Sou mais uma mercearia - BVIW
Sempre que eu passava na mercearia do seu Onofre, no bairro onde vivi parte da minha infância, a cena se repetia. Podia ser manhã ou tarde. Ele ficava fora do balcão, coçando a superfície lisinha do couro ex-cabeludo, e conversando com as donas de casa, os meninos, os aposentados. Dava conselhos, perguntava como ia a família de cada um e falava das suas novidades.
Este tipo de cena, que marcou minha memória afetiva, é cada vez mais rara. Quase um camafeu pendurado no pescoço do passado. Nos bairros de classe média e alta as mercearias sumiram primeiro. Agora está chegando a vez dos bairros de baixa renda. Estes antigos pontos de venda e boa conversa entre vizinhos foram engavetados pelas redes de supermercados.
Ouvi uma empreendedora dizer recentemente que em breve todos os pequenos comércios serão engolidos. No lugar de espaços onde antes o seu Onofre fazia as histórias de cada um interagirem com as de outros, apenas relacionamentos comerciais. Gôndolas compridas, variadas, poucos funcionários e ampliação do sistema de autoatendimento.
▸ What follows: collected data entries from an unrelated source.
(** X4: a call that stores nothing, and whose expected reply is there before
    the timer fires and before the context is cancelled, returns that reply
    and no error, in the world [send] left. *)
Theorem reply_in_time_is_returned
    (c : Call) (w : World) (wr : option error) (s : Sent)
    (p : Pending) (pick : nat) (later : list (Pending * nat))
    (t : Z) (m : Msg) :
  call_begin c w wr = Some s →
  sent_err s = None →
  stores c = false →
  expects c m = true →
  reply p = Some (t, m) →
  (t < timeoutDuration)%Z →
  (∀ t' e, cancel p = Some (t', e) → (t < t')%Z) →
  call_timed c w wr ((p, pick) :: later)
  = Some (Return (Some (RetMsg m)) None (sent_world s)).
Proof.
  intros Hs Herr Hst Hex Hr Hd Hc.
  rewrite (call_timed_cons _ _ _ _ _ _ _ Hs Herr).
  rewrite (await_takes_reply _ _ _ _ Hr Hd Hc).
  destruct (plain_calls_leave_the_world c (sent_world s) Hst) as [_ Hreply].
  by rewrite (Hreply _ Hex).
Qed.

(** *** The registry only grows *)

Lemma step_registry_dom w w' :
  step w w' →
  dom (transactions (gateway w)) ⊆ dom (transactions (gateway w')).
Proof.
  intros [c w0 wr s Hs | c w0 o res err w1 Hon
         | w0 rd w1 effects ctl Hpass | w0 b].
  - destruct (call_begin_after_send _ _ _ _ Hs) as (-> & _).
    simpl. rewrite dom_insert_L. set_solver.
  - by destruct (call_on_registry _ _ _ _ _ _ Hon) as (-> & _).
  - by destruct (recv_pass_world _ _ _ _ _ Hpass) as [-> | [id ->]].
  - done.
Qed.

Lemma step_registry_size w w' :
  (∀ i j, xid_New i = xid_New j → i = j) →
  step w w' → wf w →
  size (transactions (gateway w)) = issued w →
  size (transactions (gateway w')) = issued w'.
Proof.
  intros Hinj Hstep Hwf Hsize.
  destruct Hstep as [c w wr s Hs | c w o res err w' Hon
                    | w rd w' effects ctl Hpass | w b].
  - destruct (call_begin_after_send _ _ _ _ Hs) as (-> & _).
    destruct (issued_id_is_new w Hinj Hwf) as [Hnew _].
    simpl. by rewrite map_size_insert_None, Hsize.
  - by destruct (call_on_registry _ _ _ _ _ _ Hon) as (-> & _ & ->).
  - by destruct (recv_pass_world _ _ _ _ _ Hpass) as [-> | [id ->]].
  - done.
Qed.

Lemma reachable_registry_size :
  (∀ i j, xid_New i = xid_New j → i = j) →
  ∀ w, reachable w → size (transactions (gateway w)) = issued w.
Proof.
  intros Hinj w [secret Hsteps].
  cut (wf w ∧ size (transactions (gateway w)) = issued w); [by intros []|].
  revert w Hsteps.
  apply (rtc_ind_r (λ w, wf w ∧ size (transactions (gateway w)) = issued w)).
  - split; [apply wf_Connect|done].
  - intros w w' _ Hstep [Hwf Hsize].
    split; [by eapply step_wf|by eapply step_registry_size].
Qed.

(** X5: nothing ever takes a transaction out of the registry: an id that is
    registered stays registered whatever the program does next, and in a
    world the program can be in the registry holds one entry for every request
    that was ever sent (answered, timed out, cancelled or failed), given that
    [xid.New] does not issue an id twice. *)
Theorem registry_only_grows (w w' : World) :
  (∀ i j, xid_New i = xid_New j → i = j) →
  reachable w →
  rtc step w w' →
  size (transactions (gateway w)) = issued w
  ∧ size (transactions (gateway w')) = issued w'
  ∧ (issued w ≤ issued w')%nat
  ∧ ∀ id, is_Some (transactions (gateway w) !! id) →
          is_Some (transactions (gateway w') !! id).
Proof.
  intros Hinj Hreach Hsteps.
  pose proof (reachable_registry_size Hinj) as Hsize.
  assert (dom (transactions (gateway w)) ⊆ dom (transactions (gateway w')))
    as Hdom.
  { clear Hreach. induction Hsteps as [|w w1 w2 Hstep _ IH]; [done|].
    etrans; [by apply step_registry_dom|done]. }
  split_and!.
  - by apply Hsize.
  - apply Hsize. by eapply steps_reachable.
  - rewrite <- !Hsize by eauto using steps_reachable.
    rewrite <- !size_dom. by apply subseteq_size.
  - intros id ?%elem_of_dom. apply elem_of_dom. set_solver.
Qed.

(** *** What [recv] touches *)

(** X6: however many messages [recv] reads and however it ends, it leaves
    the hierarchy, the registered channels and the channels themselves as they
    were; all it changes is the marks, and it takes none away. *)
Theorem recv_changes_only_marks
    (w : World) (reads : list (error + string))
    (w' : World) (effects : list Effect) (ctl : Control) :
  Gateway_recv w reads = (w', effects, ctl) →
  hierarchy w' = hierarchy w
  ∧ transactions (gateway w') = transactions (gateway w)
  ∧ chans w' = chans w
  ∧ issued w' = issued w
  ∧ apiSecret (gateway w') = apiSecret (gateway w)
  ∧ ∀ id, transactionsUsed (gateway w) !! id = Some true →
          transactionsUsed (gateway w') !! id = Some true.
Proof.
  revert w w' effects ctl.
  induction reads as [|rd reads IH]; intros w w' effects ctl Hrecv.
  { by simplify_eq/=. }
  rewrite Gateway_recv_cons in Hrecv.
  destruct (recv_pass w rd) as [[w1 effects1] ctl1] eqn:Hpass.
  assert (hierarchy w1 = hierarchy w
          ∧ transactions (gateway w1) = transactions (gateway w)
          ∧ chans w1 = chans w
          ∧ issued w1 = issued w
          ∧ apiSecret (gateway w1) = apiSecret (gateway w)
          ∧ ∀ id, transactionsUsed (gateway w) !! id = Some true →
                  transactionsUsed (gateway w1) !! id = Some true)
    as (Hh & Ht & Hc & Hi & Ha & Hu).
  { destruct (recv_pass_world _ _ _ _ _ Hpass) as [-> | [id ->]]; [done|].
    split_and!; try done. intros id' Hid'. simpl.
    destruct (decide (id = id')) as [-> | ?];
      [by rewrite lookup_insert_eq | by rewrite lookup_insert_ne]. }
  destruct ctl1; [|by injection Hrecv as <- <- <-..].
  destruct (Gateway_recv w1 reads) as [[w2 effects2] ctl2] eqn:Hrest.
  injection Hrecv as <- <- <-.
  destruct (IH _ _ _ _ Hrest) as (Hh' & Ht' & Hc' & Hi' & Ha' & Hu').
  split_and!; [congruence..|eauto].
Qed.

(** X7: [recv] takes its messages one after the other: reading two batches
    is reading the first and, unless that ended the loop, the second from the
    world the first left; what was done before the loop ends is done. *)
Theorem recv_reads_in_order (w : World) (first second : list (error + string)) :
  Gateway_recv w (first ++ second)
  = match Gateway_recv w first with
    | (w1, effects, Continue) =>
        let '(w2, more, end_) := Gateway_recv w1 second in
        (w2, effects ++ more, end_)
    | stopped => stopped
    end.
Proof.
  revert w. induction first as [|rd first IH]; intros w.
  { simpl. by destruct (Gateway_recv w second) as [[??]?]. }
  rewrite <- app_comm_cons, !Gateway_recv_cons.
  destruct (recv_pass w rd) as [[w1 effects1] []]; [|done..].
  rewrite IH.
  destruct (Gateway_recv w1 first) as [[w2 effects2] []]; [|done..].
  destruct (Gateway_recv w2 second) as [[w3 effects3] ctl3].
  by rewrite app_assoc.
Qed.

(** *** Pointers and channels stay sound *)

Lemma sound_Connect secret : sound (Connect secret).
Proof. split; intros *; simpl; by rewrite ?lookup_empty, ?lookup_nil. Qed.

(** A world that differs only in marks, log switch and Sessions entries taken
    away. *)
Lemma sound_fewer_Sessions w w' :
  (∀ id sp, Sessions (gateway w') !! id = Some sp →
            Sessions (gateway w) !! id = Some sp) →
  transactions (gateway w') = transactions (gateway w) →
  sessions w' = sessions w → handles w' = handles w →
  sound w → sound w'.
Proof.
  intros HS Ht Hs Hh [H1 H2 H3 H4 H5 H6].
  split; rewrite ?Ht, ?Hs, ?Hh; eauto.
Qed.

Lemma sound_after_send w : wf w → sound w → sound (after_send w).
Proof.
  intros Hwf [H1 H2 H3 H4 H5 H6]. split; simpl; try done.
  intros id id' ch [[<- <-] | [_ Hold]]%lookup_insert_Some
                   [[<- Heq] | [_ Hold']]%lookup_insert_Some; try done.
  - destruct (wf_transactions _ Hwf _ _ Hold') as [?%lookup_lt_Some _]. lia.
  - destruct (wf_transactions _ Hwf _ _ Hold) as [?%lookup_lt_Some _]. lia.
  - eauto.
Qed.

Lemma sound_Create_store w success res err w' :
  Gateway_Create_store w success = Return res err w' →
  wf w → sound w → sound w'.
Proof.
  destruct success as [id|]; [|done]. simpl.
  intros [= <- <- <-] Hwf [H1 H2 H3 H4 H5 H6]. split; simpl; try done.
  - intros id' sp [[<- <-] | [_ ?%H1]]%lookup_insert_Some;
      rewrite length_app; simpl; lia.
  - intros sp session id' hp [[_ Hold] | [_ <-]]%lookup_snoc_Some; [eauto|].
    simpl. by rewrite lookup_empty.
  - intros hp handle ?%H3. rewrite length_app. lia.
  - intros sp sp' session session'
      [[_ Hold] | [-> <-]]%lookup_snoc_Some
      [[_ Hold'] | [-> <-]]%lookup_snoc_Some; simpl; try done.
    + eauto.
    + intros Heq. apply (wf_sessions _ Hwf), lookup_lt_Some in Hold. lia.
    + intros Heq. apply (wf_sessions _ Hwf), lookup_lt_Some in Hold'. lia.
Qed.

Lemma sound_Attach_store w s success res err w' :
  Session_Attach_store w s success = Return res err w' →
  wf w → sound w → sound w'.
Proof.
  destruct success as [id|]; [|done]. simpl.
  destruct (sessions w !! s) as [session0|] eqn:Hs0; [|done].
  intros [= <- <- <-] Hwf [H1 H2 H3 H4 H5 H6].
  assert (∀ sp session, <[s := with_Handles
                                  (<[id := length (handles w)]>
                                     (Session_Handles session0)) session0]>
                          (sessions w) !! sp = Some session →
          ∃ session1, sessions w !! sp = Some session1
                      ∧ Session_Events session1 = Session_Events session
                      ∧ ∀ id' hp, Session_Handles session !! id' = Some hp →
                          hp = length (handles w)
                          ∨ Session_Handles session1 !! id' = Some hp)
    as Hback.
  { intros sp session [(<- & <- & _) | [_ Hold]]%list_lookup_insert_Some.
    - exists session0. split_and!; [done..|]. simpl.
      intros id' hp [[_ <-] | [_ ?]]%lookup_insert_Some; eauto.
    - exists session. eauto. }
  split; simpl.
  - intros id' sp ?%H1. by rewrite length_insert.
  - intros sp session id' hp (session1 & Hs1 & _ & Hhs)%Hback Hhp.
    rewrite length_app. simpl.
    destruct (Hhs _ _ Hhp) as [-> | ?%(H2 _ _ _ _ Hs1)]; lia.
  - intros hp handle [[_ ?%H3] | [_ <-]]%lookup_snoc_Some;
      rewrite length_insert; [done|]. simpl. by eapply lookup_lt_Some.
  - intros hp hp' handle handle'
      [[_ Hold] | [-> <-]]%lookup_snoc_Some
      [[_ Hold'] | [-> <-]]%lookup_snoc_Some; simpl; try done.
    + eauto.
    + intros Heq. apply (wf_handles _ Hwf), lookup_lt_Some in Hold. lia.
    + intros Heq. apply (wf_handles _ Hwf), lookup_lt_Some in Hold'. lia.
  - intros sp sp' session session'
      (session1 & Hs1 & <- & _)%Hback (session1' & Hs1' & <- & _)%Hback.
    eauto.
  - done.
Qed.

Lemma sound_Destroy_remove w s ack res err w' :
  Session_Destroy_remove w s ack = Return res err w' → sound w → sound w'.
Proof.
  unfold Session_Destroy_remove.
  destruct (sessions w !! s) as [session|]; [|done].
  intros [= <- <- <-]. apply sound_fewer_Sessions; try done.
  intros id sp. simpl. by intros [_ ?]%lookup_delete_Some.
Qed.

Lemma sound_Detach_remove w h ack res err w' :
  Handle_Detach_remove w h ack = Return res err w' → sound w → sound w'.
Proof.
  unfold Handle_Detach_remove.
  destruct (handles w !! h) as [handle|]; [|done].
  destruct (sessions w !! Handle_session handle) as [session0|] eqn:Hs0;
    [|done].
  intros [= <- <- <-] [H1 H2 H3 H4 H5 H6].
  assert (∀ sp session, <[Handle_session handle := with_Handles
                            (delete (Handle_ID handle)
                               (Session_Handles session0)) session0]>
                          (sessions w) !! sp = Some session →
          ∃ session1, sessions w !! sp = Some session1
                      ∧ Session_Events session1 = Session_Events session
                      ∧ ∀ id' hp, Session_Handles session !! id' = Some hp →
                          Session_Handles session1 !! id' = Some hp)
    as Hback.
  { intros sp session [(<- & <- & _) | [_ Hold]]%list_lookup_insert_Some.
    - exists session0. split_and!; [done..|]. simpl.
      by intros id' hp [_ ?]%lookup_delete_Some.
    - exists session. eauto. }
  split; simpl.
  - intros id' sp ?%H1. by rewrite length_insert.
  - intros sp session id' hp (session1 & Hs1 & _ & Hhs)%Hback Hhp. eauto.
  - intros hp handle' ?%H3. by rewrite length_insert.
  - done.
  - intros sp sp' session session'
      (session1 & Hs1 & <- & _)%Hback (session1' & Hs1' & <- & _)%Hback.
    eauto.
  - done.
Qed.

Lemma call_on_sound c w o res err w' :
  call_on c w o = Return res err w' → wf w → sound w → sound w'.
Proof.
  intros Hon Hwf Hsound.
  destruct c, o as [| |[]];
    first
      [ by (simpl in Hon; simplify_eq)
      | by eapply sound_Create_store, Hsound; [exact Hon|]
      | by eapply sound_Attach_store, Hsound; [exact Hon|]
      | by eapply sound_Destroy_remove, Hsound; exact Hon
      | by eapply sound_Detach_remove, Hsound; exact Hon ].
Qed.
Nada de saudosismo. Nem tão pouco ser resistente ao progresso iminente. Apenas a certeza de que prefiro lembrar da cabeça lisinha do seu Onofre, talvez mais comunicador do que comerciante, do que ficar ouvindo: insira seu cartão, tem carro no estacionamento, não puxe o papel. Quem tiver uma mercearia no seu passado que guarde bem guardada no seu camafeu de afetos.